EXERCISE DETAILS
Copy, exactly and without additions, every line in the records below from the one holding "Lemma parse_forget args" through the one holding "option_map forget match set_flag name value fl with", both ends included.

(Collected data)
+-------+

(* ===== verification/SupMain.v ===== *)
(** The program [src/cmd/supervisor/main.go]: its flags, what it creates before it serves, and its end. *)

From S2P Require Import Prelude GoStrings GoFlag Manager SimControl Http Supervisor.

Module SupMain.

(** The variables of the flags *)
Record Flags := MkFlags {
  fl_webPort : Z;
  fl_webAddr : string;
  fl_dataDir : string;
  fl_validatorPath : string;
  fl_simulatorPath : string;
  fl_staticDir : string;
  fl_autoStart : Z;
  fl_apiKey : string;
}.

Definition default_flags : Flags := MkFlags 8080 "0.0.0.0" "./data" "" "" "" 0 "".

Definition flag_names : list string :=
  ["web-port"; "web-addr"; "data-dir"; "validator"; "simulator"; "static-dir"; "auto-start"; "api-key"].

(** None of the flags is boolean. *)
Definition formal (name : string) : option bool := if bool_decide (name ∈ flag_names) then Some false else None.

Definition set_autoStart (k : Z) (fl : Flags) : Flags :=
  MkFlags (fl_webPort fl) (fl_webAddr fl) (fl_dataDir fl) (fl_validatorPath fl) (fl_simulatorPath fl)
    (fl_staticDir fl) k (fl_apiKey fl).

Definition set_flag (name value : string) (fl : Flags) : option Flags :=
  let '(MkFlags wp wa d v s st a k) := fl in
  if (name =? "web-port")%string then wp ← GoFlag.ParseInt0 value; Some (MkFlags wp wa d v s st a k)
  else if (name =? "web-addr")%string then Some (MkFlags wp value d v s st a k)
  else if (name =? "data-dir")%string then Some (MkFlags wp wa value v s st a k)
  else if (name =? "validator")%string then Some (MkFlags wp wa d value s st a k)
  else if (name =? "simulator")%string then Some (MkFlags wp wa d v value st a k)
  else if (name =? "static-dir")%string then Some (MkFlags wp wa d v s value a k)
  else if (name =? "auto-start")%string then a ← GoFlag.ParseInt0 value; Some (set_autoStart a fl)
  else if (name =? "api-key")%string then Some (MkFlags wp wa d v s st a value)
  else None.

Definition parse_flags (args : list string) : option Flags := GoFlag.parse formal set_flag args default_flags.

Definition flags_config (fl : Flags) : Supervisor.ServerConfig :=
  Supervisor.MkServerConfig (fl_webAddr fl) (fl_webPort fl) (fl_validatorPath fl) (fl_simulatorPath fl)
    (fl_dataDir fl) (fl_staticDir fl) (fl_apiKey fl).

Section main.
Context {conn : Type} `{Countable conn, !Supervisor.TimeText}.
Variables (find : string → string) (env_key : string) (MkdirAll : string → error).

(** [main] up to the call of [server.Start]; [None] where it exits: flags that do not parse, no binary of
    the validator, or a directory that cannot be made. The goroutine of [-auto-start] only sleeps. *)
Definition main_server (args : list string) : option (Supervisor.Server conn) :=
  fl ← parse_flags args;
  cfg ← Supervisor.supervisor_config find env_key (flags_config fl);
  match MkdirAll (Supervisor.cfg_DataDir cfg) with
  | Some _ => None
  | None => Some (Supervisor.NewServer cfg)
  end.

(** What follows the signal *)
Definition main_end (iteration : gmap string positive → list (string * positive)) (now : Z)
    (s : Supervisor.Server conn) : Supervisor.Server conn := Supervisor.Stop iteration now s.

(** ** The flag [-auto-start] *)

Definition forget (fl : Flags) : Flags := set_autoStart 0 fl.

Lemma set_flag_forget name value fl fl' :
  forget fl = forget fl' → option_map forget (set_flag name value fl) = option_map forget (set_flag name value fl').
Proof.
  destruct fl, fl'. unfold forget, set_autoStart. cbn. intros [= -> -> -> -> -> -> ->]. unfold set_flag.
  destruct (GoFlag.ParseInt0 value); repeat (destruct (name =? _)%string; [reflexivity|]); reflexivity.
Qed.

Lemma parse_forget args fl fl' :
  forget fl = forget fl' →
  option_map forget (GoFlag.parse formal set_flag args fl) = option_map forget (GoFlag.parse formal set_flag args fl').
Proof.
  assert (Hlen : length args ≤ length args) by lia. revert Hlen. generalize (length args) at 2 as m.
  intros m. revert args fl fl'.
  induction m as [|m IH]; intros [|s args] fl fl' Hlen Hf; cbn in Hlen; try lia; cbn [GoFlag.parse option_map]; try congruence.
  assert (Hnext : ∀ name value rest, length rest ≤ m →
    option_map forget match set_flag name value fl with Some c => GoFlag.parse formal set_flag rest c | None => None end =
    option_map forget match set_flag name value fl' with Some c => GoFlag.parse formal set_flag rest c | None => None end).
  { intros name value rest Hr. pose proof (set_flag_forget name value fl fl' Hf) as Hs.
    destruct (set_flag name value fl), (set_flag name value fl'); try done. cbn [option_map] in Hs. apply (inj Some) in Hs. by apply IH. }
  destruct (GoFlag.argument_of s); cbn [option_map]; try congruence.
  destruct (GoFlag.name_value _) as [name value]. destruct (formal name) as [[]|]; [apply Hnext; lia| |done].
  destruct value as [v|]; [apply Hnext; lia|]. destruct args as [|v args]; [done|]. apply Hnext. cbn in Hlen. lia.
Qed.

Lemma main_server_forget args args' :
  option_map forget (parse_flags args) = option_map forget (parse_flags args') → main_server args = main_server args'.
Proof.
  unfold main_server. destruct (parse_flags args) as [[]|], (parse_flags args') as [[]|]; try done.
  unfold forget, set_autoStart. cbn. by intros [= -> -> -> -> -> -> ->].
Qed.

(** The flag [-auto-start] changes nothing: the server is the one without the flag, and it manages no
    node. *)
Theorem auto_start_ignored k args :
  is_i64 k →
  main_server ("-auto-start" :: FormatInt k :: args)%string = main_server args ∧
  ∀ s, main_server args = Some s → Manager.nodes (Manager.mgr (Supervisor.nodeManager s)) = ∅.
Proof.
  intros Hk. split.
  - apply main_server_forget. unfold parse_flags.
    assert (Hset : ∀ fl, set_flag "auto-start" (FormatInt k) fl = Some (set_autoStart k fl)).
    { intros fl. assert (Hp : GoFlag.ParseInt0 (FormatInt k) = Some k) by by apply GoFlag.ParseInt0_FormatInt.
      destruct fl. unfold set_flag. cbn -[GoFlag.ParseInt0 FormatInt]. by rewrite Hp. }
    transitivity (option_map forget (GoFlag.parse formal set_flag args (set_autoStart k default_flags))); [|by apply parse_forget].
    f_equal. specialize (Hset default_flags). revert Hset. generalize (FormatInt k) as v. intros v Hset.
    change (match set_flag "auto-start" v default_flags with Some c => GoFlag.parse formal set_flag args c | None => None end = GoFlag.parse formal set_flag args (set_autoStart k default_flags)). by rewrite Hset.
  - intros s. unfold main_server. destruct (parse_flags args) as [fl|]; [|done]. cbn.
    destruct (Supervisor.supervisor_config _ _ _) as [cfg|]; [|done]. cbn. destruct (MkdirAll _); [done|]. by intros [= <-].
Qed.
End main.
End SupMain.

+-------+

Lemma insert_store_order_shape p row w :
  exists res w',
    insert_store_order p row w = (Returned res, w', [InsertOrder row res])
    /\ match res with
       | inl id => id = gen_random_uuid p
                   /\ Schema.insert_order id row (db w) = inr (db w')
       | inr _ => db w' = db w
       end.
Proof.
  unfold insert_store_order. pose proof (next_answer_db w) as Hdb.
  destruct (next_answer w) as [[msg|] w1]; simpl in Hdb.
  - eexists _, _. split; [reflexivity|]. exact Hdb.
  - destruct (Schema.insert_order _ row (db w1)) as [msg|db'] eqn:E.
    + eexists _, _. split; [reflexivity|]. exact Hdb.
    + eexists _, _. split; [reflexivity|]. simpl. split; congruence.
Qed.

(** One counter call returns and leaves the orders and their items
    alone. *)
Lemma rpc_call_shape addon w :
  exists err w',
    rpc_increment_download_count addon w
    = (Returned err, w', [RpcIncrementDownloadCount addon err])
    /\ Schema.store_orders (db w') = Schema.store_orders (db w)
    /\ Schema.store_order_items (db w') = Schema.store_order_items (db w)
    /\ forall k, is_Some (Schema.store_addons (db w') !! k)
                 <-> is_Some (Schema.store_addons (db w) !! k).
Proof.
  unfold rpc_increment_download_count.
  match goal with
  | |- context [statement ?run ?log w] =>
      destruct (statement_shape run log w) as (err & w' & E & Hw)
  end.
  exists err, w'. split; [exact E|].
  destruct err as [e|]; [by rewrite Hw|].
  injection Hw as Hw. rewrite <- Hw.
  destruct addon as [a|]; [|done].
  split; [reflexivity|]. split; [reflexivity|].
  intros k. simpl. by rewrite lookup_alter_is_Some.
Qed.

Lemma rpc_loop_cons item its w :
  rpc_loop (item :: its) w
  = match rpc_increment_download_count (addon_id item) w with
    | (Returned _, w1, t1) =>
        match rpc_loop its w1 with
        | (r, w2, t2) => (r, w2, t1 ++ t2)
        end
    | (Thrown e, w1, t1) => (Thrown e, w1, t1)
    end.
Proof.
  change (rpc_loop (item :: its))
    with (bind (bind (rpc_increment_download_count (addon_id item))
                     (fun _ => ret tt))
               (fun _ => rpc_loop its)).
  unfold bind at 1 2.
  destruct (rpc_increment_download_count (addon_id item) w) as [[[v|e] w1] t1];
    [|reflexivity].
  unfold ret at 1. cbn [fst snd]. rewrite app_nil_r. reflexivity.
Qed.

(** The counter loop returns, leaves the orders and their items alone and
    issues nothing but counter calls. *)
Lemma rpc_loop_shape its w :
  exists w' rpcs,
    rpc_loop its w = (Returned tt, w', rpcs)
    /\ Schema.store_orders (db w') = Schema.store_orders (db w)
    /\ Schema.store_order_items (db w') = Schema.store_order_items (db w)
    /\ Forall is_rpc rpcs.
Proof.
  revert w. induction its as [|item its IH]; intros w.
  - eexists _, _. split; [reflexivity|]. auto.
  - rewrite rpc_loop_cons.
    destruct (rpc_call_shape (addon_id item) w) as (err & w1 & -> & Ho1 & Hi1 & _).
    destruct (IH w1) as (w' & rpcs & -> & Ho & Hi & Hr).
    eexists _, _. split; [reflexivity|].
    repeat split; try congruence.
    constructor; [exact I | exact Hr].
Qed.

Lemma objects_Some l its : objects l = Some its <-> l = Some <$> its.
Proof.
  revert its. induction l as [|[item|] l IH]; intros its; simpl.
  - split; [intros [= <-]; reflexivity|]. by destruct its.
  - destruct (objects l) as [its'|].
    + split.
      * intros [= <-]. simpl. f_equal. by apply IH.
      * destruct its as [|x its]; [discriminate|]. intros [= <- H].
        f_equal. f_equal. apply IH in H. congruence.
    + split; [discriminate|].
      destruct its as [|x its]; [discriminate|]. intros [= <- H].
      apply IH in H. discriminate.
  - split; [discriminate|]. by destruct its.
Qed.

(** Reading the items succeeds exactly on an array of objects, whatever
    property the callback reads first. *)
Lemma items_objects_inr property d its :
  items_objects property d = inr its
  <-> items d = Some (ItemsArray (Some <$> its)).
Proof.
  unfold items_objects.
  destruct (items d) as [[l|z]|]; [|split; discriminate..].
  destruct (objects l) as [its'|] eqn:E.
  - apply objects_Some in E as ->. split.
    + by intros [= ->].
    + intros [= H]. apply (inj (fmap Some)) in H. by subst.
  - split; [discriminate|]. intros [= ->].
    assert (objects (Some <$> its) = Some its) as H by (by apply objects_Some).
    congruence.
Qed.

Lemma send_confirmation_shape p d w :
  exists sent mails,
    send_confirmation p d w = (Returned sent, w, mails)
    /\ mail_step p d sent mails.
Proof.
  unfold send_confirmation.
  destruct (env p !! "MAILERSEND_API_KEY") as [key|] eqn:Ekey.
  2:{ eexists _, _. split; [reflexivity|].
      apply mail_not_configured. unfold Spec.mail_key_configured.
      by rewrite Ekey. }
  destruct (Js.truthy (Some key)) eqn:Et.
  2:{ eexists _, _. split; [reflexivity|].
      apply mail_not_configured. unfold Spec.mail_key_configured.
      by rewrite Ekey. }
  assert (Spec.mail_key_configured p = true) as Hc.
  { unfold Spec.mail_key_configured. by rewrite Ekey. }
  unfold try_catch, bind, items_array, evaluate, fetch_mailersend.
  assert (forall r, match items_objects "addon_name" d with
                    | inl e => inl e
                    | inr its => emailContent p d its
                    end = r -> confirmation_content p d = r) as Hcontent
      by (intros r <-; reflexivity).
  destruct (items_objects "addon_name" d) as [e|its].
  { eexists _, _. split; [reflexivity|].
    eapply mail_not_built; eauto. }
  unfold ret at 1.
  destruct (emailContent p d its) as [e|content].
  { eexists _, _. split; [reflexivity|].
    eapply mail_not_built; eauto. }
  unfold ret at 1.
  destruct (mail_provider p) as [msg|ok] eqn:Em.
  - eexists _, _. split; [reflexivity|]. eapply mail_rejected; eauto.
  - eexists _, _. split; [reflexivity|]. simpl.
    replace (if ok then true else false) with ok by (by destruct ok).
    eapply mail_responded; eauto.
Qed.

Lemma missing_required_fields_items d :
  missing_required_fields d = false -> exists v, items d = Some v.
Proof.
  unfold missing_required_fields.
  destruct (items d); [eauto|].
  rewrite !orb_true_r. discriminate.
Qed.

+-------+

ANSWER SPACE
Lemma parse_forget args fl fl' :
  forget fl = forget fl' →
  option_map forget (GoFlag.parse formal set_flag args fl) = option_map forget (GoFlag.parse formal set_flag args fl').
Proof.
  assert (Hlen : length args ≤ length args) by lia. revert Hlen. generalize (length args) at 2 as m.
  intros m. revert args fl fl'.
  induction m as [|m IH]; intros [|s args] fl fl' Hlen Hf; cbn in Hlen; try lia; cbn [GoFlag.parse option_map]; try congruence.
  assert (Hnext : ∀ name value rest, length rest ≤ m →
    option_map forget match set_flag name value fl with Some c => GoFlag.parse formal set_flag rest c | None => None end =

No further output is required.